The immune system's raison d'être is to protect us from invading microbes. But in the intestines, at least, its chances of encountering bad bugs, which necessitate a vigorous response, are, if not exactly as rare as a lightning strike, then nevertheless the exception rather than the rule.
Instead, the typical bug that the immune system encounters in the gut is a harmless or even beneficial commensal which leads rather naturally to the question of how, exactly, immune system cells can tell the difference.
Researchers have found part of the answer to this mystery. Intestinal macrophages do not respond to signals that stimulate Toll-like receptors, which makes them more or less blind to commensals. But they can sense pathogens through the NRLC4 inflammasome, a complex of proteins that sets off an inflammatory response when it is activated. Several different types of inflammasome exist, and the NRLC4 version does not need Toll-like receptors for its activation.
The findings, Gabriel Nùñez told BioWorld Today, are "the first clear-cut example of how the immune system delineates between a pathogen and a commensal." Nùñez is a professor of pathology at the University of Michigan, and the senior author of the paper describing the studies, which is slated for publication in the May 2012 issue of Nature Immunology after advance online publication.
One way the innate immune system identifies invaders is by sensing so-called "pathogen-associated" molecular patterns (PAMPs) that activate Toll-like receptors. PAMPs are indeed expressed by pathogens. But not exclusively so. Commensal gut bacteria express them, too.
In their studies, Nùñez and his team first looked at the responses of intestinal macrophages to such PAMPs. They found that such PAMPs generally left that type of macrophage cold, which meant, he elaborated, that "typically, they cannot sense the commensals." Instead, intestinal macrophages "are mostly involved in keeping everything quiet" under normal circumstances.
When Nùñez and his team infected the mice with Salmonella bacteria, however, it was a different story. The macrophages sprang into action, producing the proinflammatory cytokine interleukin-1beta after their NRLC4 inflammasome was activated by the Salmonella's secretion system.

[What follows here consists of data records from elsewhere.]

Lemma verify_records k code :
  forM_ (λ '(off, val), fail_if (negb (beq (slice (data_page k code) off (off + 8)) val)) "bad record") RECORDS
    = Ok tt.
Proof.
  apply forM_Ok, Forall_forall. intros [off val] Hin.
  pose proof records_page_spec as Hs. rewrite forallb_forall in Hs.
  specialize (Hs (off, val) (proj1 (list_elem_of_In _ _) Hin)). cbv beta iota in Hs. to_prop.
  apply raise_if_false, negb_false_iff. by rewrite data_page_record.
Qed.

Lemma process_verify_data_page k code : verify_data code (data_page k code) k = Ok tt.
Proof.
  pose proof (process_len_data_page k code) as Ld. pose proof (verify_records k code) as Hr.
  destruct (data_page_reads k code) as (E1 & E2 & E3). rewrite <-data_page_prefix in E3.
  revert Ld Hr E1 E2 E3. generalize (data_page k code). intros data Ld Hr E1 E2 E3. unfold verify_data.
  rewrite (unpack_int_eq "<Q" 8 _ 0x7C0 parse_fmt_Q), bind_ok by lia.
  rewrite E1, le_int_MAGICS, process_fail_neq by reflexivity.
  rewrite (unpack_int_eq "<Q" 8 _ 0x7C8 parse_fmt_Q), bind_ok by lia.
  rewrite E2, process_le_int_fnv, process_fail_neq by reflexivity.
  rewrite (unpack_int_eq "<Q" 8 _ 0x7D0 parse_fmt_Q), bind_ok by lia.
  rewrite E3, process_le_int_fnv, process_fail_neq by reflexivity. exact Hr.
Qed.

Definition code_segment (n : Z) : bytes := segment_bytes 5 CODE_OFFSET CODE_BASE n n PAGE_SIZE.
Definition data_segment : bytes :=
  segment_bytes 6 DATA_OFFSET DATA_BASE DATA_FILE_SIZE DATA_MEMORY_SIZE PAGE_SIZE.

Once macrophages produced the interleukin, it bound to endothelial cells that line the small blood vessels in the gut. There, it attracted neutrophils, which crossed into the gut and made short work of the Salmonella. Mice lacking either inflammasome proteins or the ability to produce IL-1beta had a higher death rate when they were infected with Salmonella, although the details depended on the mouse strain.
For now, Nùñez and his team are more concerned with understanding the basic mechanisms of how the immune system tells friend from foe than with drug discovery efforts based on the findings. Nùñez noted that "there must be similar mechanisms for other pathogens," which his team hopes to discover.
But when asked about the practical implications of his team's work, he did point out that the work suggested that patients being treated with IL-1beta blockers need to be monitored carefully for infection.
In addition to general IL-1 inhibitors, IL-1beta-specific inhibitors in development include XOMA Ltd.'s gevokizumab (formerly XOMA 052), Eli Lilly and Co.'s LY2189102 and Amgen Inc.'s AMG 108, which are being developed for multiple indications including diabetes. Some analysts believe that IL-1 targeting is a space that could support multiple blockbusters. (See BioWorld Today, Jan. 10, 2011.)
Ilaris (canakinumab, Novartis AG), which is approved for the treatment of anti-inflammatory syndromes that collectively go by the name cryopyrin-associated periodic syndrome, does include a warning about an increased risk of serious infections on its label. And that risk was part of what prevented the FDA from approving it for gouty arthritis, though additional trials are ongoing. (See BioWorld Today, June 22, 2011.)
The data now published in Nature Immunology showed one reason for that risk, and, Nùñez said, illustrated a more general principle about proinflammatory signals.
"These molecules were not made to give us disease. They were made to protect us," he said. If a patient gets a Salmonella infection while being treated with IL-1beta blockers, "they will be in real trouble."